Work to be completed:
In the data that follows, count the lines where "mkExn" appears, and write only the number.

+++

(** * Databricks custom MCP server example: test harness and exploratory script

    A shallow embedding of [tests/test_integration_server.py] (the pytest
    fixture that starts the server under test, waits for it and tears it
    down) and of [scripts/dev/query_remote.py] (the exploratory script),
    with the properties the design specification states about them.

    Conventions of the embedding:
    - wall-clock time is an integer number of milliseconds ([Z]); the
      durations of the blocking calls are supplied by the environment;
    - a Python exception caught by [except Exception] is a value of [exn];
    - a local variable that may be unbound is an [option];
    - everything outside the interpreter (the network, the operating
      system, the remote client) is an explicit environment argument. *)

From Stdlib Require Import ZArith NArith List String Ascii Bool Lia Arith.
From Stdlib Require Import DecimalString DecimalPos DecimalZ.
Import ListNotations.

Local Open Scope string_scope.
Local Open Scope Z_scope.

(** ** Python values shared by both files *)

(** An instance of a subclass of [Exception].  [exc_truthy] is the result of
    [bool(e)]: [True] for every class that defines neither [__bool__] nor
    [__len__], which is the case of every exception class of the standard
    library and of [requests]. *)
Record exn : Type := mkExn {
  exc_class : string;
  exc_msg : string;
  exc_truthy : bool
}.

(** [str(n)] for a Python [int]. *)
Definition str_int (n : Z) : string := NilZero.string_of_int (Z.to_int n).

Definition TimeoutError (msg : string) : exn := mkExn "TimeoutError" msg true.
Definition UnboundLocalError (var : string) : exn :=
  mkExn "UnboundLocalError"
        ("cannot access local variable '" ++ var
         ++ "' where it is not associated with a value") true.
Definition AssertionError (msg : string) : exn := mkExn "AssertionError" msg true.

Definition is_TimeoutError (e : exn) : bool :=
  String.eqb (exc_class e) "TimeoutError".

Module Harness.

(** ** [_wait_for_server_startup] *)

(** What [requests.get] hands back: only the status code is inspected. *)
Record response : Type := mkResponse {
  status_code : Z;
  body : string
}.

Inductive get_result : Type :=
| Responds (r : response)
| Raises (e : exn).

(** One iteration of the polling loop as the environment decides it: how long
    [requests.get(url, timeout=1)] blocks, what it produces, and by how much
    [time.sleep(0.1)] oversleeps (it never sleeps less than asked). *)
Record attempt : Type := mkAttempt {
  get_ms : N;
  get_outcome : get_result;
  oversleep_ms : N
}.
(** ** Provisioning the port *)

(** The three ways [addLocalDeviceVhost] can end: a panic; an error, from
    the calls before the MAC query, with the data untouched; or [nil], the
    port created and the data filled in, whatever the MAC query returned. *)
Lemma addLocalDeviceVhost_inv conf args data w o w' :
  addLocalDeviceVhost conf args data w = (o, w') ->
  (exists msg, o = Panics msg) \/
  (exists e, o = Returns (Some e, data) /\ e <> VswitchOperationFailed op_getVhostPortMac) \/
  (exists w1 w2 mac macErr ifMac,
     w1.(failing) = w.(failing) /\
     (op_createVhostPort ∉ w1.(failing)) /\
     w2 = set_ports (insert (fileBaseNameOf args)
            {| port_bridge :=
                 if conf.(HostConf).(NetType) =? "bridge"
                 then conf.(HostConf).(BridgeConf).(BridgeName) else "";
               port_socketDir := DefaultSocketDir;
               port_socketRef := fileBaseNameOf args;
               port_clientMode := conf.(HostConf).(VhostConf).(Mode) =? "Mode";
               port_mac := w1.(vswitchMac) |}) w1 /\
     getVhostPortMac (fileBaseNameOf args) w2 = (Returns (mac, macErr), w2) /\
     generateRandomMacAddress w2 = (Returns ifMac, w') /\
     o = Returns (nil_error,
                  set_IfMac ifMac
                    (set_Vhostname (fileBaseNameOf args)
                       match macErr with
                       | None => set_VhostMac mac data
                       | Some _ => data
                       end))).
Proof.
  intros H. unfold addLocalDeviceVhost in H.
  unfold bind at 1 in H. unfold slice_to in H.
  destruct (12 <=? String.length args.(ContainerID))%nat;
    [| left; eexists; injection H as <- _; reflexivity].
  unfold ret at 1 in H. cbv zeta in H. simpl strings_Join in H.
  fold (fileBaseNameOf args) in H.
  unfold bind at 1 in H.
  assert (Hstat : exists e1, os_Stat DefaultSocketDir w = (Returns e1, w) /\
                    e1 <> Some (VswitchOperationFailed op_getVhostPortMac)).
  { unfold os_Stat, bind, fails, gets, ret. simpl.
    destruct (bool_decide (op_Stat ∈ w.(failing))); [eexists; split; [reflexivity | discriminate] |].
    destruct w.(sockDir); eexists; (split; [reflexivity | discriminate]). }
  destruct Hstat as (e1 & Hstat & Hne1). rewrite Hstat in H.
  unfold bind at 1 in H.
  assert (Hmk : exists e2 w1,
            match e1 with
            | Some _ => if os_IsNotExist e1 then os_MkdirAll DefaultSocketDir 448 else ret e1
            | None => ret nil_error
            end w = (Returns e2, w1) /\
            e2 <> Some (VswitchOperationFailed op_getVhostPortMac) /\
            w1.(failing) = w.(failing)).
  { destruct e1 as [e1 |]; [| eexists _, _; repeat split; discriminate].
    destruct (os_IsNotExist (Some e1)); [| eexists _, _; repeat split; exact Hne1].
    unfold os_MkdirAll, bind, fails, gets, modify, ret. simpl.
    destruct (bool_decide (op_MkdirAll ∈ w.(failing)));
      [eexists _, _; repeat split; discriminate |].
    destruct w.(sockDir); eexists _, _; repeat split; discriminate. }
  destruct Hmk as (e2 & w1 & Hmk & Hne2 & Hfail1). rewrite Hmk in H.
  destruct e2 as [e2 |].
  { right; left. exists e2. injection H as <- _. split; [reflexivity |]. congruence. }
  unfold bind at 1 in H. rewrite createVhostPort_eq in H.
  destruct (bool_decide (op_createVhostPort ∈ w1.(failing))) eqn:Hcf.
  { right; left. eexists. injection H as <- _. split; [reflexivity | discriminate]. }
  apply bool_decide_eq_false in Hcf.
  cbn beta iota in H.
  set (w2 := set_ports _ w1) in H.
  unfold bind at 1 in H.
  assert (Hmac : exists mac macErr,
            getVhostPortMac (fileBaseNameOf args) w2 = (Returns (mac, macErr), w2)).
  { unfold getVhostPortMac, bind, fails, gets, ret. simpl.
    destruct (bool_decide (op_getVhostPortMac ∈ w1.(failing))); [eexists _, _; reflexivity |].
    destruct (_ !! _); eexists _, _; reflexivity. }
  destruct Hmac as (mac & macErr & Hmac). rewrite Hmac in H. cbn beta iota in H.
  unfold bind at 1 in H.
  destruct (generateRandomMacAddress w2) as [[ifMac | msg] w3] eqn:Hgen.
  - right; right. exists w1, w2, mac, macErr, ifMac.
    unfold ret in H. injection H as <- <-.
    repeat split; try assumption; reflexivity.
  - left. eexists. injection H as <- _. reflexivity.
Qed.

+++

Task output:
4